INSTRUCTIONS TO FOLLOW | Would you restate the entries below word for word, starting at the first line and ending with the one that has "[now left |]."?

EXERCISE INPUT |

Variable E : Type.
Variable openssl : list string -> E -> node -> spawned E.
Variable bytes_decode : list byte -> option string.

(** What the [except] clauses make of an exception: a recovered one is
    reported and becomes the return value [False]; one of another kind
    goes on; a [CalledProcessError] whose standard error cannot be
    decoded is replaced by a [UnicodeDecodeError]. *)
Lemma catch_cases (x : exn) (st : state E) :
  let r :=
    match generate_keys_except E bytes_decode x with
    | Some h => h st
    | None => (Raise x, st)
    end in
  (recovered bytes_decode x
   /\ exists evs,
        r = (Ok false, after evs (world st) st)
        /\ flat_map entry_of evs = [Outcome Failed]
        /\ runs evs = [] /\ flagged evs = [])
  \/ (uncaught x /\ r = (Raise x, st))
  \/ (exists returncode cmd stderr,
        x = CalledProcessError returncode cmd stderr
        /\ stderr <> [] /\ bytes_decode stderr = None
        /\ r = (Raise UnicodeDecodeError,
                after [EPrint (LErrFailed returncode cmd)] (world st) st)).
Proof.
  cbv zeta. destruct x as [returncode cmd stderr | | | | |]; simpl;
    try (right; left; split; [exact I | reflexivity]).
  - destruct stderr as [| b stderr'].
    + left. split; [now left |].
      exists [EPrint (LErrFailed returncode cmd)]. repeat split.
    + unfold bind, print, decode.
      destruct (bytes_decode (b :: stderr')) as [text |] eqn:Htext.
      * left. split; [right; congruence |].
        exists [EPrint (LErrFailed returncode cmd); EPrint (LStderr text)].
        unfold ret. rewrite world_of_after, after_after. repeat split.
      * right. right. exists returncode, cmd, (b :: stderr').
        repeat split; [discriminate | assumption].
  - left. split; [exact I |]. exists [EPrint LErrNoOpenssl]. repeat split.
Qed.

Lemma skips_true (output_dir : path) (force : bool) (t : node) :
  skips output_dir force t = true ->
  FS.exists_ (output_dir // PRIVATE_KEY_NAME) t = true
  /\ FS.exists_ (output_dir // PUBLIC_KEY_NAME) t = true
  /\ force = false.
Proof.
  unfold skips. intros [[H1 H2]%andb_prop H3]%andb_prop.
  repeat split; try assumption. now destruct force.
Qed.

Lemma runs_app (evs evs' : list event) : runs (evs ++ evs') = runs evs ++ runs evs'.
Proof. apply flat_map_app. Qed.

Lemma flagged_app (evs evs' : list event) :
  flagged (evs ++ evs') = flagged evs ++ flagged evs'.
Proof. apply flat_map_app. Qed.

(** The state that one call of [generate_keys] leaves and the command
    lines it runs, whether it returns or raises. *)
Lemma generate_keys_state (output_dir : path) (force : bool) (st : state E) :
  exists evs,
    snd (generate_keys openssl bytes_decode output_dir force st)
      = after evs (last_world openssl output_dir force (world st)) st
    /\ runs evs = tool_runs openssl output_dir force (world st)
    /\ flagged evs = [].
Proof.
  unfold last_world, tool_runs, world. cbn [fst snd].
  destruct (skips output_dir force (st_fs st)) eqn:Hskip.
  - destruct (skips_true _ _ _ Hskip) as (Hprivate & Hpublic & ->).
    rewrite generate_keys_skip by assumption.
    exists [EPrint (LKeysExist output_dir)]. repeat split.
  - rewrite generate_keys_unskipped by exact Hskip.
    destruct (FS.mkdir_p output_dir (st_fs st)) as [t1 | x].
    + cbv zeta.
      set (private_cmd := genpkey_cmd (output_dir // PRIVATE_KEY_NAME)).
      set (public_cmd := pubout_cmd _ _).
      set (private := openssl private_cmd (st_env st) t1).
      destruct (raised private_cmd private) as [x |].
      * match goal with |- context [after ?l ?w st] => set (st1 := after l w st) end.
        destruct (catch_cases x st1)
          as [(_ & evs' & Hr & _ & Hruns & Hflagged)
             | [(_ & Hr) | (rc & cmd & err & _ & _ & _ & Hr)]];
          cbv zeta in Hr; rewrite Hr; unfold st1; cbn [snd];
          rewrite ?world_of_after, ?after_after.
        -- eexists. split; [reflexivity |]. split.
           ++ rewrite !runs_app, Hruns. reflexivity.
           ++ rewrite !flagged_app, Hflagged. reflexivity.
        -- eexists. repeat split.
        -- eexists. repeat split.
      * set (public := openssl public_cmd _ _).
        destruct (raised public_cmd public) as [x |].
        -- match goal with |- context [after ?l ?w (after ?l' ?w' st)] =>
             set (st2 := after l w (after l' w' st)) end.
           destruct (catch_cases x st2)
             as [(_ & evs' & Hr & _ & Hruns & Hflagged)
                | [(_ & Hr) | (rc & cmd & err & _ & _ & _ & Hr)]];
             cbv zeta in Hr; rewrite Hr; unfold st2; cbn [snd];
             rewrite ?world_of_after, ?after_after.
           ++ eexists. split; [reflexivity |]. split.
              ** rewrite !runs_app, Hruns. reflexivity.
              ** rewrite !flagged_app, Hflagged. reflexivity.
           ++ eexists. repeat split.
           ++ eexists. repeat split.
        -- cbn [snd]. rewrite world_of_after, !after_after.
           eexists. repeat split.
    + cbn [snd]. exists [EMkdir output_dir]. repeat split.
Qed.

(** X4. The effects of one call of [generate_keys], whether it returns
    or raises: the state it leaves is the initial one with more events
    and the world of [last_world] (nothing is rolled back and nothing
    else is touched), and the command lines it runs are those of
    [tool_runs]: none on the skip path or when [mkdir] raises, the
    private key generation alone when that fails, and otherwise the
    private key generation followed by the public key derivation. *)
Theorem generate_keys_effects (output_dir : path) (force : bool) (st : state E) :
  exists evs,
    snd (generate_keys openssl bytes_decode output_dir force st)
      = after evs (last_world openssl output_dir force (world st)) st
    /\ runs evs = tool_runs openssl output_dir force (world st)
    /\ flagged evs = [].
Proof. exact (generate_keys_state output_dir force st). Qed.

(** A normal return of [generate_keys] is an attempt with its outcome. *)
Lemma generate_keys_sound (output_dir : path) (force : bool)
  (st st' : state E) (b : bool) :
  generate_keys openssl bytes_decode output_dir force st = (Ok b, st') ->
  exists o evs,
    attempt openssl bytes_decode output_dir force (world st) o (world st')
    /\ b = is_generated o
    /\ st' = after evs (world st') st
    /\ flat_map entry_of evs = [Outcome o].
Proof.
  intros Hgk.
  destruct (skips output_dir force (st_fs st)) eqn:Hskip.
  - destruct (skips_true _ _ _ Hskip) as (Hprivate & Hpublic & ->).
    rewrite generate_keys_skip in Hgk by assumption.
    injection Hgk as <- <-. rewrite world_of_after.
    exists Skipped, [EPrint (LKeysExist output_dir)].
    split; [now apply attempt_skipped |]. repeat split.
  - rewrite generate_keys_unskipped in Hgk by exact Hskip.
    destruct (FS.mkdir_p output_dir (st_fs st)) as [t1 | x] eqn:Hmkdir;
      [| discriminate].
    cbv zeta in Hgk.
    set (private_cmd := genpkey_cmd (output_dir // PRIVATE_KEY_NAME)) in *.
    set (public_cmd := pubout_cmd _ _) in *.
    set (private := openssl private_cmd (st_env st) t1) in *.
    destruct (raised private_cmd private) as [x |] eqn:Hprivate.
    + match type of Hgk with context [after ?l ?w st] => set (st1 := after l w st) in * end.
      destruct (catch_cases x st1)
        as [(Hrec & evs' & Hr & Hentries & _)
           | [(_ & Hr) | (rc & cmd & err & _ & _ & _ & Hr)]];
        cbv zeta in Hr; rewrite Hr in Hgk; try discriminate.
      injection Hgk as <- <-. unfold st1.
      rewrite !world_of_after, !after_after.
      exists Failed. eexists.
      split; [eapply attempt_failed_private; eauto |].
      split; [reflexivity |]. split; [reflexivity | exact Hentries].
    + set (public := openssl public_cmd _ _) in *.
      destruct (raised public_cmd public) as [x |] eqn:Hpublic.
      * match type of Hgk with context [after ?l ?w (after ?l' ?w' st)] =>
          set (st2 := after l w (after l' w' st)) in * end.
        destruct (catch_cases x st2)
          as [(Hrec & evs' & Hr & Hentries & _)
             | [(_ & Hr) | (rc & cmd & err & _ & _ & _ & Hr)]];
          cbv zeta in Hr; rewrite Hr in Hgk; try discriminate.
        injection Hgk as <- <-. unfold st2.
        rewrite !world_of_after, !after_after.
        exists Failed. eexists.
        split; [eapply attempt_failed_public; eauto |].
        split; [reflexivity |]. split; [reflexivity | exact Hentries].
      * injection Hgk as <- <-.
        rewrite !world_of_after, !after_after.
        exists Generated. eexists.
        split; [eapply attempt_generated; eauto |].
        repeat split.
Qed.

EXERCISE RESPONSE |
Variable E : Type.
Variable openssl : list string -> E -> node -> spawned E.
Variable bytes_decode : list byte -> option string.

(** What the [except] clauses make of an exception: a recovered one is
    reported and becomes the return value [False]; one of another kind
    goes on; a [CalledProcessError] whose standard error cannot be
    decoded is replaced by a [UnicodeDecodeError]. *)
Lemma catch_cases (x : exn) (st : state E) :
  let r :=
    match generate_keys_except E bytes_decode x with
    | Some h => h st
    | None => (Raise x, st)
    end in
  (recovered bytes_decode x
   /\ exists evs,
        r = (Ok false, after evs (world st) st)
        /\ flat_map entry_of evs = [Outcome Failed]
        /\ runs evs = [] /\ flagged evs = [])
  \/ (uncaught x /\ r = (Raise x, st))
  \/ (exists returncode cmd stderr,
        x = CalledProcessError returncode cmd stderr
        /\ stderr <> [] /\ bytes_decode stderr = None
        /\ r = (Raise UnicodeDecodeError,
                after [EPrint (LErrFailed returncode cmd)] (world st) st)).
Proof.
  cbv zeta. destruct x as [returncode cmd stderr | | | | |]; simpl;
    try (right; left; split; [exact I | reflexivity]).
  - destruct stderr as [| b stderr'].
    + left. split; [now left |].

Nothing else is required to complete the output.